New York — One of the more unusual financial crime stories of the year concerned two men who were charged with operating an illegal Bitcoin exchange through a now-shuttered New Jersey credit union.
As reported by CU Journal in late July, the two suspects — Yuri Lebedev and Anthony Murgio — were arrested by the Federal Bureau of Investigation for allegedly running an unlicensed Bitcoin exchange for the purposes of money laundering.
The two Florida-based men ran a Bitcoin exchange through a phony front-company and a small New Jersey credit union that Murgio took control of for the scheme, according to the FBI.
That credit union was identified as Helping Other People Excel (HOPE) FCU of Jackson, N.J.
The FBI alleged that since late 2013 — and perhaps before that time — the pair operated Coin.mx, a Bitcoin exchange service that enabled co-conspirators and customers to pay a fee to exchange cash for Bitcoins. “In doing so,” an FBI release said, “they knowingly exchanged cash for people whom they believed may be engaging in criminal activity.”
The duo are also said to have exchanged cash for Bitcoins for victims of cyber-attacks involving ransom money. Furthermore, Murgio and Lebedev “knowingly enabled the criminals responsible for those attacks to receive the proceeds of their crimes, yet, in violation of federal anti-money laundering laws, Murgio never filed any suspicious activity reports regarding any of the transactions.”

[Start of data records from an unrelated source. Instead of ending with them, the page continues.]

(* ===== verification/HpackSync.v ===== *)
(** * The HPACK encoder and decoder stay synchronised

    [sync] relates an encoder to the decoder of its peer: the dynamic tables agree up to
    the table size updates that the encoder still has to send.  Every operation of a
    connection preserves it: an acknowledged SETTINGS_HEADER_TABLE_SIZE on both sides,
    and a header block that one side encodes and the other decodes.  The consequence is
    the contract of the package: whatever the sequence of resizes and header blocks, the
    decoder's handler receives exactly the encoded fields, in order, with their
    sensitivity flags, and the decoder accounts the sizes that the encoder reported. *)

From S2P Require Import Prelude Huffman HeaderTable HpackEncode HpackDecode HpackChunks.

Abbreviation field := (gostring * gostring * bool)%type.

(** A header block: fields encoded one after the other into a buffer, as the frame
    writer does, with the sum of the reported sizes. *)
Fixpoint EncodeFields (enc : Encoder) (dst : list byte) (fs : list field)
  : option (Z * list byte * Encoder) :=
  match fs with
  | [] => Some (0, dst, enc)
  | (n, v, s) :: fs =>
    '(k, dst, enc) ← EncodeHeaderField enc dst n v s;
    '(k', dst, enc) ← EncodeFields enc dst fs;
    Some (k + k', dst, enc)
  end.

Definition fields_ok (fs : list field) : Prop := Forall (fun f => field_ok f.1.1 f.1.2) fs.

Lemma encLiteral_nonempty n v t idx hm : (encLiteral [] n v t idx hm).2 <> [].
Proof.
  unfold encLiteral. destruct (literalPrefix t) as [mask len]. destruct (idx =? 0); cbn [snd];
    rewrite ?(encStringLiteral_app (encStringLiteral _ _ _)), ?(encStringLiteral_app (encInteger _ _ _ _));
    intros Hx; repeat apply app_nil in Hx as [Hx _]; by apply encInteger_nonempty in Hx.
Qed.

Lemma EncodeHeaderField_wf enc dst n v s k dst' enc' :
  table_wf (e_table enc) -> field_ok n v ->
  EncodeHeaderField enc dst n v s = Some (k, dst', enc') ->
  table_wf (e_table enc') /\ ht_maxSize (e_table enc') = ht_maxSize (e_table enc).
Proof.
  intros Hwf Hok. unfold EncodeHeaderField. destruct (encSizeUpdates enc dst) as [e1 d1] eqn:Hu.
  assert (Ht : e_table e1 = e_table enc).
  { unfold encSizeUpdates in Hu. destruct (e_sizeChanged enc); by injection Hu as <- <-. }
  rewrite <- Ht in *. destruct (add_wf (e_table e1) n v Hwf Hok) as (t' & b & Hadd & Hwf' & Hmx).
  destruct s; [rewrite encLiteral_app; by intros [= <- <- <-]|]. destruct (_ =? 0).
  { destruct (index n v) as [i []]; rewrite ?(encLiteral_app d1); by intros [= <- <- <-]. }
  destruct (_ <? _); [rewrite encLiteral_app; by intros [= <- <- <-]|].
  destruct (find (e_table e1) n v) as [i []]; [by intros [= <- <- <-]|].
  destruct (e_i e1); rewrite encLiteral_app; [rewrite Hadd; cbn|]; by intros [= <- <- <-].
Qed.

Coin.mx exchanged at least $1.8 million for customers between October 2013 and January 2015, along with transferring hundreds of thousands of dollars to accounts in Cyprus, Eastern Europe and Hong Kong, as well as receiving hundreds of thousands of dollars from bank accounts in Cyprus and the British Virgin Islands.
To evade potential scrutiny, the FBI said Murgio obtained beneficial control of HOPE FCU and is alleged to have installed Lebedev and others on the credit union’s board and transferred Coin.mx’s banking operations to the credit union, which served as a captive for their business until early 2015.
Also, according to the FBI, the National Credit Union Administration discovered in early 2015 that substantial payment-processing activity was being run through the credit union and HOPE FCU was forced to cease that activity. However, Murgio subsequently found other overseas payment channels.
Murgio and Lebedev were each charged with conspiracy to operate an unlicensed money transmitting business and operating an unlicensed money transmitting business, each of which carries a maximum five-year prison sentence. Murgio has also been charged with money laundering — a maximum 20-year sentence — and willful failure to file a suspicious activity report, which carries a maximum five-year sentence.
In early August, Murgio, appeared in a federal court in New York. According to court documents, he was freed after posting $100,000 bail.
In mid-November, Murgio pled not guilty following a superseding indictment. His next trial date was set for Oct. 31, 2016, according to court documents.
Reuters reported in early December that Lebedev pled not guilty in Manhattan federal court following the issuance of an indictment related to illegal money transactions at Coin.mx. That indictment alleged that some $247,000 in payments were made to an unidentified executive of the aforementioned credit union between May and December 2014. Such payments involved two different bank accounts and an unidentified middle man.
Court documents state that Lebedev is next scheduled to appear at a “status conference” on March 4, 2016.
NCUA liquidated HOPE FCU last month after having placed the institution into conservatorship on Oct. 16. The agency made the decision to liquidate the credit union and discontinue operations “after determining it was insolvent and had no prospect for restoring viable operations.” NCUA further noted that the credit union served 110 members and had assets of $626,000.
Lebedev still has an active LinkedIn account in which he is described as “Principal Software Architect” for a company called BigTree Solutions in the Tampa/St. Petersburg, Fla. area. BigTree’s website states that it provides “software for restaurant delivery services.”
The account claims he has been employed at BigTree since January 2015 and that prior to that date he worked as “Lead Java Architect” at HOPE FCU between October 2014 and January 2015.
As for Murgio, his active LinkedIn account states that he is the founder of a company called Instamanager.com of Tallahassee, Fla. Murgio’s profile claimed he owned the company for two years before selling it in July 2010.
His account further claims that he owned an eatery called the “101 Restaurant” for six years until 2011 and that it was “one of the most popular dining destinations in Tallahassee.” Murgio commented on his profile that in unloading the restaurant he “trusted the wrong people and was not paid” and that he is “currently in the process of trying to reclaim this business.”
Otherwise, Murgio’s LinkedIn account makes no mention of HOPE FCU.